Table 2. Biological implication of regulatory modules
Identification of intermodule relations
Distribution of module overlap
Given different RMs, m and m′, we can infer the intermodule relation between them based on the two dimensional degrees of overlap, X_{g} and X_{s}.(see Methods section). For the sake of representational convenience, we sampled 300 representatives out of the original 426,558 RMs; 300 centroids from kmedoid clustering (k = 300) were selected as the representative modules. The kmedoid clustering is based on the distance between RMs, defined as an inverse of the proportion of overlap area to the area sum of two RMs. Among the representative modules, 249 were most significantly enriched to ‘response to stress’ of GOslim term, 34 to ‘carbohydrate metabolism’, 12 to ‘generation of precursor metabolites’ and energy’, 4 to ‘biological process unknown’, and 1 to ‘cell homeostasis’. Fig. 3 shows the plot of (X_{s}, X_{g})’s for all possible pairs of (m,m′). Most of the pairs belong to either similar or independent type since the gene sets of two modules are similar (dissimilar), and the sample set are highly likely to be similar (dissimilar) as well. However, in the viewpoint of biology, it will be more interesting to investigate the remaining two types of intermodule relations, conditionally coregulated and separately coregulated. The relationship of conditionally coregulated may be observed when a gene set is controlled by different regulation mechanisms, and maybe at different biological states. On the other hand, the relationship of separately coregulated may happen if distinct gene sets are coregulated separately under same samples.

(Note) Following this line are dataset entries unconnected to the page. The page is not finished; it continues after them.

(** An SDK session that always answers with [scenario_a], and a master
    list of one instrument. *)
#[export] Instance steady_api : SmartApi :=
  {| Session := unit;
     getCandleData := fun _ n => (Return (Data scenario_a), n);
     instruments := [("SBIN-EQ"%string, "3045"%string)] |}.

(** ** The instrument master *)

(** A row of the instrument master, with the columns the repository
    reads.  An empty [i_expiry] is the empty cell of an instrument that
    does not expire. *)
Record instrument : Type := mkInstrument {
  i_token : string;
  i_symbol : string;
  i_name : string;
  i_expiry : string;
  i_exch_seg : string;
  i_instrumenttype : string
}.

(** [self.instruments] once loaded: a DataFrame when read from the CSV
    file, a list of dicts when read from the JSON file or the network. *)
Inductive loaded : Type :=
| AsFrame (rows : list instrument)
| AsList (rows : list instrument).

(** Line 127-128: [df[df['symbol'] == symbol]], then [iloc[0]['token']]
    unless empty. *)
Definition lookup_frame (rows : list instrument) (symbol : string)
  : option string :=
  match filter (fun i => String.eqb (i_symbol i) symbol) rows with
  | [] => None
  | i :: _ => Some (i_token i)
  end.
Definition _create_with_plugins (package_name version build_string : string)
    (plugins : option (list string)) (channel : string) : M Z :=
  let spec := package_name +:+ "=" +:+ version +:+ "=*" +:+ build_string +:+ "*" in
  let prefix := get_prefix_by_name (package_name +:+ "-" +:+ version) in
  let installer := CondaInstaller (Some spec) (Some channel) in
  packages ← match plugins with
             | Some ps => mret (spec :: ps)
             | None => raise UnboundLocalError
             end;
  '(job_id, installer) ← installer_create installer packages prefix;
  exit_code installer job_id.

(** [for plugin in plugins: installer.install([plugin], prefix=...)]:
    the handle of each job is dropped. *)
Fixpoint install_each (installer : Installer) (plugins : list string)
    (prefix : string) : M Installer :=
  match plugins with
  | [] => mret installer
  | plugin :: rest =>
      '(_, installer) ← installer_install installer [plugin] prefix;
      install_each installer rest prefix
  end.

Definition _create_with_plugins_one_by_one
    (package_name version build_string : string)
    (plugins : list string) (channel : string) : M Z :=
  let spec := package_name +:+ "=" +:+ version +:+ "=*" +:+ build_string +:+ "*" in
  let prefix := get_prefix_by_name (package_name +:+ "-" +:+ version) in
  let installer := CondaInstaller (Some spec) (Some channel) in
  '(job_id, installer) ← installer_create installer [spec] prefix;
  installer ← install_each installer plugins prefix;
  exit_code installer job_id.

Definition check_updates (package : string) (dev : bool) (channel : string)
    : M UpdateInfo :=
  '(package_name, current_version, _) ←
      unpack3 (parse_conda_version_spec package);
  versions ← lift (conda_package_versions package_name channel);
  let versions := sort_versions versions in
  let versions :=
    if negb dev then List.filter is_stable_version versions else versions in
  let latest := last_or_empty versions in
  w ← get_world;
  let installed_versions_builds :=
    get_installed_versions package_name (dirs w) (sentinels w) in
  let installed_versions := map fst installed_versions_builds in
  let update := version_gt (parse_version latest) (parse_version current_version) in
  let filtered_version := versions in
  previous ←
    (if bool_decide (current_version ∈ filtered_version) then
       match list_index current_version filtered_version with
       | None => raise ValueError
       | Some index =>
           match getitem filtered_version (Z.of_nat index - 1) with
           | Some v => mret v
           | None => raise IndexError
           end
       end
     else mret "");
  mret {| available_versions := versions;
          current_version := current_version;
          latest_version := latest;
          previous_version := previous;
          found_versions := installed_versions;
          update_flag := update;
          installed := bool_decide (latest ∈ installed_versions) |}.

Figure 3. Intermodular relation by gene vs. sample overlap. Intermodular relation by gene vs. sample overlap: All possible pairs of 300 representative RMs, _{300}C_{2} pairs, are scattered onto the panel of X_{g}–axis and X_{s}–axis. A circle represents (X_{s}, X_{g}) of a pair (m, m′). The cartoons at the corners represent the four types of intermodule relations; the disposition of two boxes illustrates how two modules are relatively located in the gene expression matrix, where a box symbolizes a module m with the rows of genes and the columns of samples.
Typical examples of four intermodule relations
Fig. 4 visualizes the intermodule relations of the representative modules. For the ease of representation, the modules were rearranged in order that similar samples within an identical GOslim term were grouped together. In the plot, the coordinate (i, j) in the lower diagonal where i >j (1 ≤ i, j ≤ 300) represents the gene overlap (X_{g}) between m_{i} and m_{j} , on the other hand, the coordinate (i, j) in the upper diagonal where i <j represents the sample overlap (X_{s}). The grayscale indicates the degree of overlap; the darker the higher overlap. The square roughly groups the modules which belong to the same type of intermodule relation. The following describes groupwise characteristics of the modules.
Figure 4. Intermodule relations of 300 modules. Intermodule relations of 300 modules: the coordinate (i, j) in lower diagonal where i >j (1 ≤ i, j ≤ 300) represents the gene overlap (X_{g}) between m_{i} and m_{j} . On the other hand, the upper diagonal coordinate where i <j represents the sample overlap (X_{s}). The grayscale indicates the degree of overlap; the darker the higher overlap. Each square groups the modules which belong to the same type of intermodule relations; independent, conditionally coregulated, separately coregulated, and similar. The modules in the square tagged independent or similar are characterized as ‘externally exclusive’ to other (outside) modules but ‘internally similar’ with the modules grouped together. Both aspects of independent and similar are represented as darker grayvalues within the square but lighter ones outside the square. It implies the genes are tightly associated only with specific samples (experimental conditions).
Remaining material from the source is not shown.